Your goal — Scan the data, and whenever a line contains "Recipient", copy it.

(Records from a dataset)
* * *

(** Returns the response and the entry written to the cache, if any. *)
Definition RetrieveWithSnapshotCached (tenantID : string) (req : RetrieveRequest)
    (snapshot : PolicySnapshot) (env : Environment)
  : result (RetrieveResponse * option CachedResult) error :=
  if str_empty tenantID then Err MissingTenant
  else if str_empty (Query req) then Err MissingQuery
  else
    let! (topK, privacyMode) := resolveTopKAndPrivacy req snapshot in
    if negb (e_embed env) then Err EmbedFailed
    else match e_cache env with
         | Some (Some cached) =>
             Ok (serve_cached req snapshot topK privacyMode (e_shard env) cached, None)
         | cache =>
             let! resp := runPipelineFromVec req snapshot topK privacyMode (e_answers env) in
             let write := match cache with
                          | Some None => if negb (length (r_Hits resp) =? 0)
                                         then Some (cachedFromResponse resp) else None
                          | _ => None
                          end in
             Ok (applyDeviceFirst (e_shard env) privacyMode (DeviceTier req) snapshot resp, write)
         end.

Definition RetrieveWithSnapshot (tenantID : string) (req : RetrieveRequest)
    (snapshot : PolicySnapshot) (env : Environment) : result RetrieveResponse error :=
  if str_empty tenantID then Err MissingTenant
  else if str_empty (Query req) then Err MissingQuery
  else
    let! (topK, privacyMode) := resolveTopKAndPrivacy req snapshot in
    if negb (e_embed env) then Err EmbedFailed
    else runPipelineFromVec req snapshot topK privacyMode (e_answers env).

(** POST /v1/retrieve after the body has been bound and validated. *)
Inductive http_response :=
| Unauthorized
| BadRequest
| Unavailable (resp : RetrieveResponse)
| InternalError
| OK (resp : RetrieveResponse) (cache_write : option CachedResult).

Definition retrieve (slice_sort : list Pins.Pin → list Pins.Pin) (tenantID : option string)
    (req : RetrieveRequest) (resolved : result PolicySnapshot unit) (env : Environment)
    (pins : list Pins.Pin) : http_response :=
  match tenantID with
  | None => Unauthorized
  | Some _ =>
      match resolveTopKAndPrivacy req empty with
      | Err _ => BadRequest
      | Ok _ =>
          match resolved with
          | Err _ =>
              Unavailable {| r_Hits := [];
                Policy := {| Applied := []; Degraded := []; BlockedCount := 0; CacheHit := false;
                             p_PrivacyMode := PrivacyMode.PrivacyModeNoAI |};
                PreferLocal := false; LocalShardVersion := 0; PreferLocalReason := "" |}
          | Ok snapshot =>
              match resolveTopKAndPrivacy req snapshot with
              | Err _ => BadRequest
              | Ok (topK, privacyMode) =>
                  if negb (e_embed env) then InternalError
                  else match e_cache env with
                       | Some (Some cached) =>
                           OK (serve_cached req snapshot topK privacyMode (e_shard env) cached) None
                       | cache =>
                           match runPipelineFromVec req snapshot topK privacyMode (e_answers env) with
                           | Err _ => InternalError
                           | Ok resp =>
                               let hits := if length pins =? 0 then r_Hits resp
                                           else truncate topK (Pins.ApplyPins slice_sort (r_Hits resp) pins) in
                               let resp := {| r_Hits := hits; Policy := Policy resp;
                                  PreferLocal := false; LocalShardVersion := 0;
                                  PreferLocalReason := "" |} in
                               let write := match cache with
                                            | Some None => if negb (length hits =? 0)
                                                           then Some (cachedFromResponse resp) else None
                                            | _ => None
                                            end in
                               OK (applyDeviceFirst (e_shard env) privacyMode (DeviceTier req)
                                     snapshot resp) write
                           end
                       end
              end
          end
      end
  end.

(** ** Lemmas *)

Lemma resolveTopKAndPrivacy_Ok req snapshot topK mode :
  (0 ≤ DefaultTopK cfg)%Z → (0 ≤ MaxTopK cfg)%Z →
  resolveTopKAndPrivacy req snapshot = Ok (topK, mode) →
  (0 ≤ topK ≤ MaxTopK cfg)%Z ∧
  (EffectiveMode snapshot ≠ EmptyString → mode = EffectiveMode snapshot).
Proof.
  intros Hd Hm. unfold resolveTopKAndPrivacy. destruct (_ <? 0)%Z eqn:E; [done|].
  apply Z.ltb_ge in E. intros [= <- <-]. split.
  - destruct (Z.ltb_spec (MaxTopK cfg) (if (TopK req =? 0)%Z then DefaultTopK cfg else TopK req)); lia.
  - intros Hne%str_empty_false. by rewrite Hne.
Qed.

Lemma merged_distinct streams (iterate_perm : ∀ l, iterate l ≡ₚ l) :
  merged streams = Some <$> Merger.Merge (MergerCfg cfg) iterate streams.
Proof.
  unfold merged, Merger.Dedup. destruct (_ <=? _); [done|].
  assert (Hn : NoDup (ID <$> Merger.Merge (MergerCfg cfg) iterate streams)).
  { rewrite Merger.Merge_perm, Merger.merged_values_IDs by done. apply NoDup_fst_map_to_list. }
  rewrite Merger.dedup_loop_distinct; [done| |].
  - intros m _ _. apply lookup_empty.
  - intros i j a b Hi Hj _ E. rewrite list_lookup_fmap in Hi, Hj.
    apply fmap_Some in Hi as (a' & Ha & [= <-]). apply fmap_Some in Hj as (b' & Hb & [= <-]).
    apply (NoDup_lookup _ i j (ID a) Hn); rewrite list_lookup_fmap; [by rewrite Ha|by rewrite Hb, E].
Qed.

(** What reaches the policy filter: a selection of the merged matches, re-scored. *)
Definition ranked (req : RetrieveRequest) (reranked : list (option Match)) : list (option Match) :=
  if f_gtb (Diversity req) f_zero then Diversify reranked (Diversity req) 0 else reranked.

Lemma ranked_selects req ms : ∃ rest, ranked req ms ++ rest ≡ₚ ms.
Proof.
  unfold ranked. destruct (f_gtb _ _); [apply Diversify_selects|]. exists []. by rewrite app_nil_r.
Qed.

Lemma present_perm (l l' : list (option Match)) :
  l ≡ₚ l' → PolicyFilter.present l ≡ₚ PolicyFilter.present l'.
Proof. unfold PolicyFilter.present. by intros ->. Qed.

Lemma present_erase l :
  PolicyFilter.present (on_matches erase_score l) = erase_score <$> PolicyFilter.present l.
Proof.
  unfold PolicyFilter.present, on_matches. induction l as [|[m|] l IH]; [done| |done].
  cbn [fmap list_fmap option_map omap list_omap id]. f_equal. apply IH.
Qed.

Lemma runPipeline_Ok req snapshot topK mode answers resp :
  runPipelineFromVec req snapshot topK mode answers = Ok resp →
  ∃ reranked, Rerank (merged (fanOut answers).1) = Ok reranked ∧
    let candidates := PolicyFilter.present (ranked req reranked) in
    let kept := if Recipient.IsAllowed (Recipient snapshot) (SkillID req)
                then List.filter (PolicyGate.admitted regexp_other snapshot)
                       (List.filter (PolicyFilter.passes (PrivacyOrder cfg) mode) candidates)
                else [] in
    r_Hits resp = gated_hit snapshot <$> take (Z.to_nat topK) kept ∧
    BlockedCount (Policy resp) + length kept = length candidates.
Proof.
  unfold runPipelineFromVec. destruct (fanOut answers) as [streams degraded]. cbn [fst].
  destruct (Rerank (merged streams)) as [reranked|e]; [|done].
  fold (ranked req reranked).
  destruct (PolicyFilter.Apply_spec (PrivacyOrder cfg) (ranked req reranked) mode) as [Ha Hb].
  set (pres := PolicyFilter.Apply _ _ _) in *. rewrite PolicyGate.applyPolicySnapshot_spec.
  intros E. exists reranked. split; [done|]. cbn zeta. rewrite <- Ha.
  pose proof (filter_length_le (PolicyGate.admitted regexp_other snapshot) (PolicyFilter.Allowed pres)).
  destruct (Recipient.IsAllowed _ _); cbn in E; injection E as <-; cbn [r_Hits Policy BlockedCount].
  - rewrite PolicyGate.present_Some. split; [done|lia].
  - unfold truncate. rewrite !take_nil. split; [done|]. simpl. lia.
Qed.

(** A hit is clean under a mode, a snapshot and a skill. *)
Definition clean (mode : string) (snapshot : PolicySnapshot) (skillID : string) (h : RetrieveHit)
  : Prop :=
  Recipient.IsAllowed (Recipient snapshot) skillID = true ∧
  PolicyFilter.passes (PrivacyOrder cfg) mode (matchFromCachedHit h) = true ∧
  PolicyGate.admitted regexp_other snapshot (matchFromCachedHit h) = true.

Lemma runPipeline_clean req snapshot topK mode answers resp h :
  runPipelineFromVec req snapshot topK mode answers = Ok resp → h ∈ r_Hits resp →
  clean mode snapshot (SkillID req) h.
Proof.
  intros (reranked & _ & -> & _)%runPipeline_Ok (m & -> & Hm)%list_elem_of_fmap.
  apply elem_of_take in Hm as (i & Hm & _). apply list_elem_of_lookup_2 in Hm.
  destruct (Recipient.IsAllowed _ _) eqn:Er; [|by apply not_elem_of_nil in Hm].
  apply elem_of_filterb in Hm as [Ha Hm]. apply elem_of_filterb in Hm as [Hp _]. done.
Qed.

Lemma serve_cached_clean req snapshot topK mode shard cached h :
  PolicyGate.distinct cached →
  h ∈ r_Hits (serve_cached req snapshot topK mode shard cached) →
  clean mode snapshot (SkillID req) h.
Proof.
  intros Hd. unfold serve_cached.
  pose proof (PolicyGate.filterCachedByPrivacyMode_spec cached (PrivacyOrder cfg) mode Hd) as H1.
  destruct (PolicyGate.filterCachedByPrivacyMode _ _ _) as [c1 n1]. cbn [fst] in H1.
  assert (Hd1 : PolicyGate.distinct c1).
  { unfold PolicyGate.distinct in *. rewrite H1. eapply sublist_NoDup; [exact Hd|].
    apply (fmap_sublist k_ID). apply filterb_sublist. }
  pose proof (PolicyGate.filterCachedBySnapshot_spec regexp_other c1 snapshot (SkillID req) Hd1) as H2.
  destruct (PolicyGate.filterCachedBySnapshot _ _ _ _) as [[c2 n2] n3]. cbn [fst] in H2.
  cbn [applyDeviceFirst r_Hits responseFromCache].
  intros (h0 & -> & (k & -> & Hk)%list_elem_of_fmap)%list_elem_of_fmap.
  assert (k ∈ Hits c2) as Hk2.
  { destruct (0 <? topK)%Z; [|done]. apply elem_of_take in Hk as (i & Hk & _).
    by eapply list_elem_of_lookup_2. }
  rewrite H2 in Hk2. unfold clean. destruct (Recipient.IsAllowed _ _); [|by apply not_elem_of_nil in Hk2].
  apply elem_of_filterb in Hk2 as [Ha Hk2]. rewrite H1 in Hk2.
  apply elem_of_filterb in Hk2 as [Hp _]. done.
Qed.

* * *

Answer section —
    let kept := if Recipient.IsAllowed (Recipient snapshot) (SkillID req)
  destruct (Recipient.IsAllowed _ _); cbn in E; injection E as <-; cbn [r_Hits Policy BlockedCount].
  Recipient.IsAllowed (Recipient snapshot) skillID = true ∧
  destruct (Recipient.IsAllowed _ _) eqn:Er; [|by apply not_elem_of_nil in Hm].
  rewrite H2 in Hk2. unfold clean. destruct (Recipient.IsAllowed _ _); [|by apply not_elem_of_nil in Hk2].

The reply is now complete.